** Opening Listed entries block **
(* ===== verification/LoopEngine.v ===== *)
(** * The bounded loop engine, src/eco_loops/engine.py

    [BoundedLoopEngine] over any journal.  The world a run acts on holds the
    journal, and counts the readings of the clock and the calls of the executor
    and of the gate: the clock is an arbitrary function of the reading's index,
    the executor and the gate arbitrary functions of the call's index and its
    arguments.  While one of them runs, other parties may request cancellation
    of any run and set the kill switch; each call says which of these happened.

    A method is a state-passing function with a result.  The [while] loop of
    [run] takes fuel; [None] is running out of it. *)

From S2P Require Import Prelude Json Digest PyTime LoopContracts LoopJournal.

(** What other parties do during a call. *)
Inductive control : Type :=
| CancelRun (run : string)
| KillSwitch (enabled : bool).

(** How a call of the executor or of the gate ends. *)
Inductive called (A : Type) : Type :=
| Returned (a : A)           (* [A(...)] constructed and returned *)
| ReturnedOther              (* a value of another class *)
| RaisedContractError        (* LoopContractError *)
| RaisedOther.               (* any other Exception *)
Arguments Returned {A} a.
Arguments ReturnedOther {A}.
Arguments RaisedContractError {A}.
Arguments RaisedOther {A}.

(** Constructing an invalid record raises [LoopContractError] in the callable. *)
Definition constructed {A} (post_init : A → result unit) (x : called A) : called A :=
  match x with
  | Returned a => match post_init a with Ok _ => Returned a | Err _ => RaisedContractError end
  | _ => x
  end.

Section Engine.
Context `{Crypto} {J : Type} `{LoopJournal J}.

Record world : Type := {
  w_journal : J;
  w_ticks : nat;        (* clock readings so far *)
  w_executed : nat;     (* executor calls so far *)
  w_gated : nat;        (* gate calls so far *)
}.

Definition M (A : Type) : Type := world → world * result A.
Definition ret {A} (a : A) : M A := fun w => (w, Ok a).
Definition fail {A} (e : py_error) : M A := fun w => (w, Err e).
Definition bind {A B} (m : M A) (k : A → M B) : M B :=
  fun w => match m w with
           | (w', Ok a) => k a w'
           | (w', Err e) => (w', Err e)
           end.
Notation "'do!' x := m 'in' k" := (bind m (fun x => k))
  (at level 10, x name, m at level 100, k at level 200).

(** A journal operation. *)
Definition on_journal {A} (f : J → J * result A) : M A :=
  fun w => let '(j, r) := f (w_journal w) in
           ({| w_journal := j; w_ticks := w_ticks w; w_executed := w_executed w;
               w_gated := w_gated w |}, r).
Definition reading {A} (f : J → result A) : M A := on_journal (fun j => (j, f j)).

Definition act (j : J) (c : control) : J :=
  match c with
  | CancelRun run => (request_cancel j run).1
  | KillSwitch enabled => set_kill_switch j enabled
  end.

Context (definition : LoopDefinition) (clock : nat → datetime).
Context (executor : nat → LoopCheckpoint → list control * called AttemptResult).
Context (gate : nat → LoopCheckpoint → AttemptResult → list control * called GateOutcome).

Definition call_executor (checkpoint : LoopCheckpoint) : M (called AttemptResult) :=
  fun w => let '(controls, r) := executor (w_executed w) checkpoint in
           ({| w_journal := foldl act (w_journal w) controls; w_ticks := w_ticks w;
               w_executed := S (w_executed w); w_gated := w_gated w |},
            Ok (constructed AttemptResult_post_init r)).
Definition call_gate (checkpoint : LoopCheckpoint) (attempt : AttemptResult)
  : M (called GateOutcome) :=
  fun w => let '(controls, r) := gate (w_gated w) checkpoint attempt in
           ({| w_journal := foldl act (w_journal w) controls; w_ticks := w_ticks w;
               w_executed := w_executed w; w_gated := S (w_gated w) |},
            Ok (constructed GateOutcome_post_init r)).

(** [_now] *)
Definition now : M datetime :=
  fun w => let value := clock (w_ticks w) in
           ({| w_journal := w_journal w; w_ticks := S (w_ticks w); w_executed := w_executed w;
               w_gated := w_gated w |},
            match utcoffset value with
            | None => Err (LoopEngineError "ECO_LOOP_CLOCK_INVALID")
            | Some _ => Ok value
            end).
Definition past_deadline (value : datetime) : bool :=
  instant value >=? instant (deadline (budget definition)).

Definition move (checkpoint : LoopCheckpoint) (target : string) (a : TransitionArgs)
  : M LoopCheckpoint := on_journal (fun j => transition j checkpoint target a).

(** [_terminal] *)
Definition terminal (checkpoint : LoopCheckpoint) (target reason : string) : M LoopCheckpoint :=
  move checkpoint target (just reason).

(** [_stop_or_budget] *)
Definition stop_or_budget (checkpoint : LoopCheckpoint) : M (option LoopCheckpoint) :=
  let b := budget definition in
  let u := usage checkpoint in
  let exhausted reason := do! c := terminal checkpoint "exhausted" reason in ret (Some c) in
  do! stop := reading (fun j => stop_reason j (run_id checkpoint)) in
  match stop with
  | Some reason => do! c := terminal checkpoint "cancelled" reason in ret (Some c)
  | None =>
      do! t := now in
      if past_deadline t then exhausted "ECO_LOOP_DEADLINE_EXHAUSTED"
      else if attempts u >=? max_attempts b then exhausted "ECO_LOOP_ATTEMPTS_EXHAUSTED"
      else if iterations u >=? max_iterations b then exhausted "ECO_LOOP_ITERATIONS_EXHAUSTED"
      else if tokens u + reserve_tokens_per_attempt b >? max_tokens b
      then exhausted "ECO_LOOP_TOKENS_EXHAUSTED"
      else if cost_microusd u + reserve_cost_microusd_per_attempt b >? max_cost_microusd b
      then exhausted "ECO_LOOP_COST_EXHAUSTED"
      else if storage_bytes u + reserve_storage_bytes_per_attempt b >? max_storage_bytes b
      then exhausted "ECO_LOOP_STORAGE_EXHAUSTED"
      else ret None
  end.

Definition start (run : string) : M LoopCheckpoint :=
  do! checkpoint := on_journal (fun j => create j run definition) in
  if state checkpoint == "new" then
    do! stop := reading (fun j => stop_reason j run) in
    match stop with
    | Some reason => terminal checkpoint "cancelled" reason
    | None => move checkpoint "ready" (just "ECO_LOOP_READY")
    end
  else ret checkpoint.

Definition recover (run : string) : M LoopCheckpoint :=
  do! checkpoint := reading (fun j => load j run) in
  if definition_digest checkpoint != definition_digest_of definition
  then fail (LoopEngineError "ECO_LOOP_DEFINITION_DRIFT")
  else if state checkpoint == "new" then start run
  else if state checkpoint in? (["ready"; "retry-wait"] ++ TERMINAL_STATES) then ret checkpoint
  else terminal checkpoint "failed" "ECO_LOOP_RECOVERY_AMBIGUOUS".

(** The reserved usage of one more attempt. *)
Definition reserve (u : LoopUsage) : LoopUsage :=
  let b := budget definition in
  {| attempts := attempts u + 1; iterations := iterations u;
     tokens := tokens u + reserve_tokens_per_attempt b;
     cost_microusd := cost_microusd u + reserve_cost_microusd_per_attempt b;
     storage_bytes := storage_bytes u + reserve_storage_bytes_per_attempt b |}.
Definition one_more_iteration (u : LoopUsage) : LoopUsage :=
  {| attempts := attempts u; iterations := iterations u + 1; tokens := tokens u;
     cost_microusd := cost_microusd u; storage_bytes := storage_bytes u |}.

(** Leaving [run] with a checkpoint, or going round the loop with one. *)
Definition leave (m : M LoopCheckpoint) : M (LoopCheckpoint + LoopCheckpoint) :=
  do! c := m in ret (inl c).
Definition continue (m : M LoopCheckpoint) : M (LoopCheckpoint + LoopCheckpoint) :=
  do! c := m in ret (inr c).

(** The part of the loop body after the gate returned [outcome]. *)
Definition decide_gate (checkpoint : LoopCheckpoint) (g : GateOutcome)
  : M (LoopCheckpoint + LoopCheckpoint) :=
  let stagnant :=
    if last_progress_digest checkpoint == Some (go_progress_digest g)
    then stagnant_iterations checkpoint + 1 else 0 in
  let with_gate reason :=
    {| t_usage := None; t_progress_digest := Some (go_progress_digest g);
       t_stagnant_iterations := Some stagnant; t_reason_code := reason;
       t_evidence_digest := Some (go_evidence_digest g) |} in
  if go_outcome g == "pass" then
    leave (move checkpoint "succeeded" (with_gate (go_reason_code g)))
  else if bool_decide (go_reason_code g ∉ allowed_reason_codes (retry definition)) then
    leave (move checkpoint "failed" (with_gate "ECO_LOOP_RETRY_DENIED"))
  else if stagnant >=? max_stagnant_iterations (retry definition) then
    leave (move checkpoint "exhausted" (with_gate "ECO_LOOP_NO_PROGRESS"))
  else continue (move checkpoint "retry-wait" (with_gate (go_reason_code g))).

(** The stop and deadline checks made after the executor and after the gate. *)
Definition interrupted (run : string) (checkpoint : LoopCheckpoint)
    (k : M (LoopCheckpoint + LoopCheckpoint)) : M (LoopCheckpoint + LoopCheckpoint) :=
  do! stop := reading (fun j => stop_reason j run) in
  match stop with
  | Some reason => leave (terminal checkpoint "cancelled" reason)
  | None =>
      do! t := now in
      if past_deadline t
      then leave (terminal checkpoint "exhausted" "ECO_LOOP_DEADLINE_EXHAUSTED")
      else k
  end.

(** The gate phase of an attempt that produced a candidate. *)
Definition gate_phase (run : string) (checkpoint : LoopCheckpoint) (attempt : AttemptResult)
  : M (LoopCheckpoint + LoopCheckpoint) :=
  do! usage' := (fun w => (w, mk_usage (one_more_iteration (usage checkpoint)))) in
  do! checkpoint := move checkpoint "gating"
    {| t_usage := Some usage'; t_progress_digest := None; t_stagnant_iterations := None;
       t_reason_code := "ECO_LOOP_GATE_STARTED";
       t_evidence_digest := Some (ar_evidence_digest attempt) |} in
  do! outcome := call_gate checkpoint attempt in
  match outcome with
  | RaisedContractError | ReturnedOther =>
      leave (terminal checkpoint "failed" "ECO_LOOP_GATE_INVALID")
  | RaisedOther => leave (terminal checkpoint "failed" "ECO_LOOP_GATE_FAILED")
  | Returned g => interrupted run checkpoint (decide_gate checkpoint g)
  end.

(** One round of the [while] loop. *)
Definition attempt_round (run : string) (checkpoint : LoopCheckpoint)
  : M (LoopCheckpoint + LoopCheckpoint) :=
  do! over := stop_or_budget checkpoint in
  match over with
  | Some c => ret (inl c)
  | None =>
      do! reserved := (fun w => (w, mk_usage (reserve (usage checkpoint)))) in
      do! checkpoint := move checkpoint "running"
        {| t_usage := Some reserved; t_progress_digest := None; t_stagnant_iterations := None;
           t_reason_code := "ECO_LOOP_ATTEMPT_RESERVED"; t_evidence_digest := None |} in
      do! outcome := call_executor checkpoint in
      match outcome with
      | RaisedContractError | ReturnedOther =>
          leave (terminal checkpoint "failed" "ECO_LOOP_OUTCOME_INVALID")
      | RaisedOther => leave (terminal checkpoint "failed" "ECO_LOOP_EXECUTOR_FAILED")
      | Returned attempt =>
          interrupted run checkpoint
            (if ar_outcome attempt == "retryable-error" then
               if bool_decide (ar_reason_code attempt ∉ allowed_reason_codes (retry definition))
               then leave (terminal checkpoint "failed" "ECO_LOOP_RETRY_DENIED")
               else continue (move checkpoint "retry-wait"
                      {| t_usage := None; t_progress_digest := None;
                         t_stagnant_iterations := None;
                         t_reason_code := ar_reason_code attempt;
                         t_evidence_digest := Some (ar_evidence_digest attempt) |})
             else if ar_outcome attempt == "fatal-error" then
               leave (terminal checkpoint "failed" (ar_reason_code attempt))
             else gate_phase run checkpoint attempt)
      end
  end.

Fixpoint run_loop (fuel : nat) (run : string) (checkpoint : LoopCheckpoint) (w : world)
  : option (world * result LoopCheckpoint) :=
  if state checkpoint in? TERMINAL_STATES then Some (w, Ok checkpoint)
  else if negb (state checkpoint in? ["ready"; "retry-wait"])
  then Some (w, Err (LoopEngineError "ECO_LOOP_RECOVERY_AMBIGUOUS"))
  else
    match fuel with
    | O => None
    | S fuel' =>
        match attempt_round run checkpoint w with
        | (w', Err e) => Some (w', Err e)
        | (w', Ok (inl c)) => Some (w', Ok c)
        | (w', Ok (inr c)) => run_loop fuel' run c w'
        end
    end.

(** [run]; [same_callable] is the test [executor is gate]. *)
Definition run (fuel : nat) (same_callable : bool) (run_id : string) (w : world)
  : option (world * result LoopCheckpoint) :=
  if negb (executable definition)
  then Some (w, Err (LoopEngineError "ECO_LOOP_PROFILE_NOT_EXECUTABLE"))
  else if negb (deterministic definition)
          || negb (side_effect_mode definition in? ["no-effect"; "report-only"])
  then Some (w, Err (LoopEngineError "ECO_LOOP_PROFILE_DENIED"))
  else if same_callable
  then Some (w, Err (LoopEngineError "ECO_LOOP_GATE_NOT_INDEPENDENT"))
  else
    match start run_id w with
    | (w', Err e) => Some (w', Err e)
    | (w', Ok checkpoint) => run_loop fuel run_id checkpoint w'
    end.
End Engine.
Arguments world J : clear implicits.
Arguments M J A : clear implicits.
** Closing Listed entries block **
→ **Exercise instructions**: Reproduce exactly, and only, the lines from the start of the entries through the one that contains "another class *)".

→ **Written reply**:
(* ===== verification/LoopEngine.v ===== *)
(** * The bounded loop engine, src/eco_loops/engine.py

    [BoundedLoopEngine] over any journal.  The world a run acts on holds the
    journal, and counts the readings of the clock and the calls of the executor
    and of the gate: the clock is an arbitrary function of the reading's index,
    the executor and the gate arbitrary functions of the call's index and its
    arguments.  While one of them runs, other parties may request cancellation
    of any run and set the kill switch; each call says which of these happened.

    A method is a state-passing function with a result.  The [while] loop of
    [run] takes fuel; [None] is running out of it. *)

From S2P Require Import Prelude Json Digest PyTime LoopContracts LoopJournal.

(** What other parties do during a call. *)
Inductive control : Type :=
| CancelRun (run : string)
| KillSwitch (enabled : bool).

(** How a call of the executor or of the gate ends. *)
Inductive called (A : Type) : Type :=
| Returned (a : A)           (* [A(...)] constructed and returned *)
| ReturnedOther              (* a value of another class *)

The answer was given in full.